Depression and suicidal thinking occur frequently alongside HIV-AIDS, triggering profound detrimental impacts on quality of life, treatment adherence, disease progression, and mortality. Yet the psychosocial factors contributing to these psychiatric comorbidities remain underexplored, particularly in the developing country context. This study thus examined different dimensions of perceived family support in relation to depression and suicidal ideation among people living with HIV-AIDS PLWHA in Nepal.

Methods

A cross-sectional survey of 322 adult PLWHA residing in the Kathmandu Valley, Nepal was conducted. Data were analyzed using multiple logistic regressions for correlates of Beck Depression Inventory BDI-Ia-defined depressive symptoms and suicidal ideation in the past 2 weeks.

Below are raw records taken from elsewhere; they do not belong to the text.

(* ===== verification/Formatted.v ===== *)
(** * Formatted images

    The properties of [Mkfs]: what the formatter writes is what the loader and the
    validation of the tools accept. *)

From S2P Require Import Prelude Codec Crc Format Integrity SysIo State Pool Blocks Bitmap Open.
From S2P Require Import Load RootDir Validate Mkfs.

(** ** Block writes to a file *)

(** The contents after writes that stay inside the file. *)
Definition apply_writes (data : bytes) (ws : list (Z * bytes)) : bytes :=
  foldl (λ d w, splice (w.1 * 4096) w.2 d) data ws.

Definition boot_write (w : Z * bytes) : Prop := 0 ≤ w.1 < 8 ∧ len w.2 = 4096.

Lemma len_apply_writes data ws :
  8 * 4096 ≤ len data → Forall boot_write ws → len (apply_writes data ws) = len data.
Proof.
  intros Hl Hw. revert data Hl. unfold apply_writes.
  induction Hw as [|w ws [Hb Hw1] Hw IH]; intros data Hl; [done|]. simpl.
  assert (len (splice (w.1 * 4096) w.2 data) = len data) as E by (apply len_splice; lia).
  rewrite IH; lia.
Qed.

Lemma write_blocks_inside is_block data ws :
  8 * 4096 ≤ len data → Forall boot_write ws →
  write_blocks is_block data ws = (Ok tt, apply_writes data ws).
Proof.
  intros Hl Hw. revert data Hl. induction Hw as [|[b buf] ws [Hb Hw1] Hw IH]; intros data Hl; [done|].
  cbn [fst snd] in Hb, Hw1. cbn [write_blocks apply_writes foldl fst snd].
  unfold pwrite_file, AETHERFS_DEF_BLOCK_SIZE, write_at.
  rewrite (proj2 (Z.leb_le _ _)) by lia. apply IH. rewrite len_splice; lia.
Qed.

(** What a block reads as after a sequence of writes: the last one to it. *)
Fixpoint last_write (ws : list (Z * bytes)) (k : Z) : option bytes :=
  match ws with
  | [] => None
  | (b, buf) :: rest =>
      match last_write rest k with
      | Some x => Some x
      | None => if b =? k then Some buf else None
      end
  end.

Lemma read_apply_writes data ws k :
  8 * 4096 ≤ len data → Forall boot_write ws → 0 ≤ k < 8 →
  read_fs_block (apply_writes data ws) k =
  match last_write ws k with Some x => Ok x | None => read_fs_block data k end.
Proof.
  intros Hl Hw Hk. revert data Hl.
  induction Hw as [|[b buf] ws [Hb Hw1] Hw IH]; intros data Hl; [done|].
  cbn [fst snd] in Hb, Hw1. cbn [apply_writes foldl fst snd last_write].
  fold (apply_writes (splice (b * 4096) buf data) ws).
  assert (len (splice (b * 4096) buf data) = len data) as E by (apply len_splice; lia).
  rewrite IH by lia. destruct (last_write ws k); [done|].
  unfold read_fs_block, read_at, AETHERFS_DEF_BLOCK_SIZE. rewrite E.
  rewrite (proj2 (Z.leb_le (k * 4096 + 4096) (len data))) by lia.
  destruct (Z.eqb_spec b k) as [->|Hne]; f_equal.
  - rewrite <-Hw1. apply slice_splice_eq; lia.
  - destruct (decide (b < k)); [apply slice_splice_after|apply slice_splice_before]; lia.
Qed.

Lemma is_bytes_apply_writes data ws :
  is_bytes data → Forall (λ w : Z * bytes, is_bytes w.2) ws → is_bytes (apply_writes data ws).
Proof.
  intros Hd Hw. revert data Hd. induction Hw as [|w ws H Hw IH]; intros data Hd; [done|].
  apply IH. by apply is_bytes_splice.
Qed.

(** ** The structures *)

Record env_ok (env : mkfs_env) : Prop := {
  ev_time : is_u64 (env_time env);
  ev_uid : is_u32 (env_uid env);
  ev_gid : is_u32 (env_gid env);
  ev_random : ∀ uuid, env_random env = Ok uuid → is_bytes uuid;
}.

Lemma fill_uuid_ok env uuid : env_ok env → aetherfs_fill_uuid env = Ok uuid →
  len uuid = 16 ∧ is_bytes uuid.
Proof.
  intros He H. unfold aetherfs_fill_uuid in H. apply bind_ok in H as (u & Hu & H).
  apply reject_ok in H as [Hl H]. injection H as <-. bool_to_prop.
  pose proof (ev_random _ He u Hu) as Hb. unfold len in *. rewrite !length_insert. split; [done|].
  assert (∀ i x y, 0 ≤ x < 256 → 0 ≤ y < 256 → is_byte (Z.lor (Z.land (default 0 (u !! i)) x) y)) as Hbyte.
  { intros i x y Hx Hy. apply (lor_range 8); [lia|apply land_range; lia|lia]. }
  apply Forall_insert; [apply Forall_insert; [done|]|]; apply Hbyte; lia.
Qed.

(** The range of a constant, by computation. *)
Lemma le_range_bool n z : (0 <=? z) && (z <? 2 ^ (8 * Z.of_nat n)) = true → le_range n z.
Proof. intros [H1%Z.leb_le H2%Z.ltb_lt]%andb_true_iff. by split. Qed.

(** Well-formedness of a structure built field by field. *)
Ltac solve_fields :=
  repeat match goal with |- _ ∧ _ => split end;
  first [ reflexivity | assumption
        | by (unfold le_range, is_u16, is_u32, is_u64 in *; lia)
        | by (apply Forall_replicate; unfold le_range; lia)
        | by (apply le_range_bool; vm_compute; reflexivity) | idtac ].

(** The last step of every initialiser stores the checksum. *)
Ltac unseal :=
  cbv zeta; match goal with |- wf (_ _ ?a) => change (wf (seal a)); apply seal_wf end.

Lemma ag_count_u32 b : is_u32 (ag_count b).
Proof. apply u32_range. Qed.

Definition options_ok (options : aetherfs_mkfs_options) : Prop :=
  o_block_size options = 4096 ∧ is_u16 (o_mode options).

Lemma mode_features_u16 mode : is_u16 (aetherfs_mode_features mode).
Proof.
  unfold aetherfs_mode_features, is_u16, AETHERFS_F_APPEND, AETHERFS_F_COW.
  repeat case_match; lia.
Qed.

(** The superblock without its checksum. *)
Definition plain_super (options : aetherfs_mkfs_options) (b : Z) (uuid : bytes) : aetherfs_super :=
  set_s_uuid uuid (aetherfs_init_super options b).
(* ===== verification/World.v ===== *)
(** * Files and descriptors

    The system calls on files that [aetherfsprogs/rebalance.c] makes, on the state they
    change: the descriptor table, which of its descriptors are open for writing, and the
    files created or changed so far.  What is written through a descriptor is in the file
    once the descriptor is closed; no command reads a file it has open for writing through
    another descriptor. *)

From stdpp Require Import strings.
From S2P Require Import Prelude Codec Crc Format Integrity SysIo State Pool Blocks Open.
Local Open Scope Z_scope.

(** The contents behind the open descriptors, the paths of those open for writing, and the
    files that differ from what [sys_open] finds. *)
Record world := World {
  w_disks : disks;
  w_writing : gmap Z string;
  w_files : gmap string open_file;
}.

Definition with_disks (d : disks) (w : world) : world := World d (w_writing w) (w_files w).

(** A regular file. *)
Definition temp_file (data : bytes) : open_file := OpenFile (Ok S_IFREG) (Ok tt) data.

(** ** System calls

    An [answer] is what the call reports for reasons that are not in the state. *)

Section calls.
Context (sys_open : string → bool → result open_file).

Definition lookup_file (w : world) (p : string) (writable : bool) : result open_file :=
  match w_files w !! p with Some f => Ok f | None => sys_open p writable end.

(** [open(p, O_RDWR)], and with [O_TRUNC]. *)
Definition sys_open_rw (answer : result unit) (trunc : bool) (p : string) (w : world)
    : result Z * world :=
  match answer, lookup_file w p true with
  | Err e, _ | Ok _, Err e => (Err e, w)
  | Ok _, Ok f =>
      let fd := fresh_fd (w_disks w) in
      (Ok fd, World (<[fd := if trunc then [] else of_data f]> (w_disks w))
        (<[fd := p]> (w_writing w)) (w_files w))
  end.

(** A file that has been removed meanwhile stays removed. *)
Definition sys_close (fd : Z) (w : world) : world :=
  World (delete fd (w_disks w)) (delete fd (w_writing w))
    (match w_disks w !! fd, w_writing w !! fd with
     | Some data, Some p =>
         match lookup_file w p true with
         | Ok f => <[p := OpenFile (of_stat f) (of_ioctl f) data]> (w_files w)
         | Err _ => w_files w
         end
     | _, _ => w_files w
     end).

(** The answer is the name chosen; a name in use is never opened. *)
Definition mkstemp (answer : result string) (w : world) : result (Z * string) * world :=
  match answer with
  | Err e => (Err e, w)
  | Ok name =>
      match lookup_file w name false with
      | Ok _ => (Err EEXIST, w)
      | Err _ =>
          let fd := fresh_fd (w_disks w) in
          (Ok (fd, name), World (<[fd := []]> (w_disks w)) (<[fd := name]> (w_writing w))
            (<[name := temp_file []]> (w_files w)))
      end
  end.

(** [size] is at most [len data] or the file grows by zeroes. *)
Definition resize (size : Z) (data : bytes) : bytes :=
  if size <=? len data then slice 0 size data else data ++ zeros (size - len data).

Definition sys_ftruncate (answer : result unit) (fd size : Z) (w : world) : result unit * world :=
  match answer with
  | Err e => (Err e, w)
  | Ok _ =>
      match w_disks w !! fd with
      | None => (Err EBADF, w)
      | Some data => (Ok tt, with_disks (<[fd := resize size data]> (w_disks w)) w)
      end
  end.

(** Of a file the command has created: those [sys_open] finds are never removed. *)
Definition unlink (p : string) (w : world) : world :=
  World (w_disks w) (w_writing w) (delete p (w_files w)).

Definition rename (answer : result unit) (from to : string) (w : world) : result unit * world :=
  match answer, w_files w !! from with
  | Err e, _ => (Err e, w)
  | Ok _, None => (Err ENOENT, w)
  | Ok _, Some f => (Ok tt, World (w_disks w) (w_writing w) (<[to := f]> (delete from (w_files w))))
  end.

(** [aetherfs_image_open] and [aetherfs_image_close] on this state. *)
Definition open_image (answer : result unit) (p : string) (writable : bool) (w : world)
    : result aetherfs_image * world :=
  match answer with
  | Err e => (Err e, w)
  | Ok _ =>
      match aetherfs_image_open (lookup_file w) (w_disks w) p writable with
      | (Err e, d) => (Err e, with_disks d w)
      | (Ok image, d) =>
          (Ok image, World d
            (if writable then <[m_fd (get_member image 0) := p]> (w_writing w) else w_writing w)
            (w_files w))
      end
  end.

Definition image_fds (image : aetherfs_image) : list Z :=
  List.filter (λ fd, 0 <=? fd)
    (map (λ index, m_fd (get_member image index)) (seqZ 0 (member_count image))).

Definition close_image (image : aetherfs_image) (w : world) : aetherfs_image * world :=
  ((aetherfs_image_close image (w_disks w)).1, foldl (λ w fd, sys_close fd w) w (image_fds image)).

(** An image that could not be opened: its one member has the descriptor -1, or the number
    [aetherfs_member_open_path] has closed again, and closing it does nothing. *)
Definition unopened : aetherfs_image :=
  set_members (<[0%nat := set_m_fd (-1) member_zero]> (members (image_zero false 1)))
    (image_zero false 1).

(** ** Lemmas *)

(** Only open descriptors are open for writing. *)
Definition world_ok (w : world) : Prop := ∀ fd, w_disks w !! fd = None → w_writing w !! fd = None.

(** The state with a temporary file. *)
Definition with_temp (t : string) (data : bytes) (w : world) : world :=
  World (w_disks w) (w_writing w) (<[t := temp_file data]> (w_files w)).

Lemma world_eta w : World (w_disks w) (w_writing w) (w_files w) = w.
Proof. by destruct w. Qed.

Lemma world_ok_temp t data w : world_ok w → world_ok (with_temp t data w).
Proof. done. Qed.

Lemma world_ok_insert fd data w : world_ok w → world_ok (with_disks (<[fd := data]> (w_disks w)) w).
Proof. intros Hw k Hk. cbn [with_disks w_disks] in Hk. apply lookup_insert_None in Hk as [Hk _]. by apply Hw. Qed.

Lemma lookup_temp t data w wr : lookup_file (with_temp t data w) t wr = Ok (temp_file data).
Proof. unfold lookup_file, with_temp. cbn [w_files]. by rewrite lookup_insert_eq. Qed.

Lemma lookup_temp_ne t data w p wr : p ≠ t → lookup_file (with_temp t data w) p wr = lookup_file w p wr.
Proof. intros H. unfold lookup_file, with_temp. cbn [w_files]. by rewrite lookup_insert_ne. Qed.

Lemma unlink_temp t data w : w_files w !! t = None → unlink t (with_temp t data w) = w.
Proof.
  intros H. unfold unlink, with_temp. cbn [w_disks w_writing w_files].
  rewrite delete_insert_id by done. apply world_eta.
Qed.

(** Closing a descriptor open for reading. *)
Lemma close_reader fd w d : world_ok w → w_disks w !! fd = None → delete fd d = w_disks w →
  sys_close fd (with_disks d w) = w.
Proof.
  intros Hw Hn Hd. unfold sys_close, with_disks. cbn [w_disks w_writing w_files].
  rewrite Hd, (Hw fd Hn), delete_id by by apply Hw. destruct (d !! fd); apply world_eta.
Qed.

(** Closing one open for writing on the temporary file. *)
Lemma close_temp fd w t x d : world_ok w → w_disks w !! fd = None → delete fd d = w_disks w →
  sys_close fd (World d (<[fd := t]> (w_writing w)) (<[t := temp_file x]> (w_files w))) =
    with_temp t (default x (d !! fd)) w.
Proof.
  intros Hw Hn Hd. unfold sys_close. cbn [w_disks w_writing w_files].
  rewrite Hd, delete_insert_id, lookup_insert_eq by by apply Hw. unfold with_temp.
  destruct (d !! fd) as [data|]; cbn [default]; [|done].
  unfold lookup_file. cbn [w_files]. rewrite lookup_insert_eq. cbn [of_stat of_ioctl temp_file].
  by rewrite insert_insert_eq.
Qed.

(** A name [mkstemp] gives out was not in use, and after its [close] there is an empty file. *)
Lemma mkstemp_ok answer w fd name w' : world_ok w → mkstemp answer w = (Ok (fd, name), w') →
  w_files w !! name = None ∧ (∃ e, lookup_file w name false = Err e) ∧ sys_close fd w' = with_temp name [] w.
Proof.
  intros Hw. unfold mkstemp. destruct answer as [n|]; [|done].
  destruct (lookup_file w n false) as [f|e] eqn:El; [done|]. intros [= <- <- <-].
  destruct (fresh_fd_spec (w_disks w)) as [_ Hn]. split; [|split; [by exists e|]].
  - unfold lookup_file in El. by destruct (w_files w !! n).
  - rewrite close_temp by (done || by apply delete_insert_id). by rewrite lookup_insert_eq.
Qed.

Lemma mkstemp_err answer w e w' : mkstemp answer w = (Err e, w') → w' = w.
Proof.
  unfold mkstemp. destruct answer as [n|]; [|by intros [= _ <-]].
  destruct (lookup_file w n false); [by intros [= _ <-]|done].
Qed.

(** Closing an image of one member is closing its descriptor. *)
Lemma close_image_one image w : member_count image = 1 → 0 ≤ m_fd (get_member image 0) →
  (close_image image w).2 = sys_close (m_fd (get_member image 0)) w.
Proof.
  intros Hc Hm. unfold close_image, image_fds. rewrite Hc. change (seqZ 0 1) with [0]. cbn [map List.filter snd].
  by rewrite (proj2 (Z.leb_le _ _) Hm).
Qed.

(** A second time it does nothing. *)
Lemma close_image_again image m w w' : member_count image = 1 → members image !! 0%nat = Some m →
  0 ≤ m_fd m → (close_image (close_image image w).1 w').2 = w'.
Proof.
  intros Hc Hm Hfd.
  assert (get_member image 0 = m) as Eg.
  { change (default member_zero (members image !! 0%nat) = m). by rewrite Hm. }
  assert ((close_image image w).1 = set_aliases (-1) (is_block_device image) (size_bytes image)
    (set_members (<[0%nat := set_m_fd (-1) m]> (members image)) image)) as ->.
  { unfold close_image, aetherfs_image_close. rewrite Hc. change (seqZ 0 1) with [0].
    cbn [close_members]. rewrite Eg, (proj2 (Z.leb_le _ _) Hfd). reflexivity. }
  unfold close_image, image_fds. cbn [snd set_aliases set_members member_count].
  rewrite Hc. change (seqZ 0 1) with [0]. cbn [map].
  destruct (members image) as [|m0 l] eqn:El; [done|]. reflexivity.
Qed.

Lemma image_open_member so d p wr image d' : aetherfs_image_open (path := string) so d p wr = (Ok image, d') →
  is_Some (members image !! 0%nat).
Proof.
  unfold aetherfs_image_open. destruct (aetherfs_member_open_path so d p wr) as [[m|] d1]; [|done].
  destruct (aetherfs_member_read_pool_label d1 m) as [[label|]|]; [destruct (negb _)| |]; try done;
    intros [= <- _]; [unfold aetherfs_image_assign_primary_aliases|
      unfold aetherfs_image_synthesize_single_label, aetherfs_image_assign_primary_aliases];
    cbn [members set_aliases set_members set_label]; by eexists.
Qed.

Lemma close_unopened w : (close_image unopened w).2 = w.
Proof. done. Qed.

Lemma open_image_ok answer p wr w image w' : open_image answer p wr w = (Ok image, w') →
  ∃ f, aetherfs_image_open (lookup_file w) (w_disks w) p wr = (Ok image, <[fresh_fd (w_disks w) := of_data f]> (w_disks w)) ∧
    lookup_file w p wr = Ok f ∧ m_fd (get_member image 0) = fresh_fd (w_disks w) ∧ member_count image = 1 ∧
    w' = World (<[fresh_fd (w_disks w) := of_data f]> (w_disks w))
      (if wr then <[fresh_fd (w_disks w) := p]> (w_writing w) else w_writing w) (w_files w).
Proof.
  unfold open_image. destruct answer; [|done].
  destruct (aetherfs_image_open _ _ p wr) as [[im|] d] eqn:Eo; [|done]. intros [= <- <-].
  pose proof Eo as (f & kind & Hf & _ & _ & -> & Hfd & Hc & _)%image_open_ok.
  exists f. by rewrite Hfd.
Qed.

Lemma open_image_err answer p wr w e w' : open_image answer p wr w = (Err e, w') → w' = w.
Proof.
  unfold open_image. destruct answer; [|by intros [= _ <-]].
  destruct (aetherfs_image_open _ _ p wr) as [[im|] d] eqn:Eo; [done|]. intros [= _ <-].
  apply image_open_err in Eo as ->. apply world_eta.
Qed.
End calls.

Perceived family support, measured using the 10-item Nepali Family Support and Difficulty Scale, was entered into separate models, in turn, as a composite score, for each sub-scale emotional, instrumental, and negative support, and for each individual item.

Results

Overall, 25.5% of participants registered BDI-Ia-defined depression, with significantly lower rates among those with perceived family support scores in the highest AOR = 0.19; 95% CI = 0.07, 0.55 and middle AOR = 0.38; 95% CI = 0.17, 0.86 tertiles relative to those with lowest-tertile scores. Meanwhile, 14.0% reported suicidal thinking, with significantly lower rates among those in the highest perceived family support tertile relative to the lowest AOR = 0.25; 95% CI = 0.07, 0.91. Broken down by support sub-scale, only negative support i.e. family difficulty was significant in its correlations with both outcomes – a trend similarly reflected in the item-wise analyses.

Conclusions

Our findings highlight an important role for family support in determining experiences of depression and suicidality among PLWHA. Incorporating family counseling and support services – with special focus on ameliorating negative interaction and bolstering emotional support – into HIV care and treatment services may help to improve mental health along with overall wellness and treatment outcomes for HIV-positive populations in Nepal and similar settings.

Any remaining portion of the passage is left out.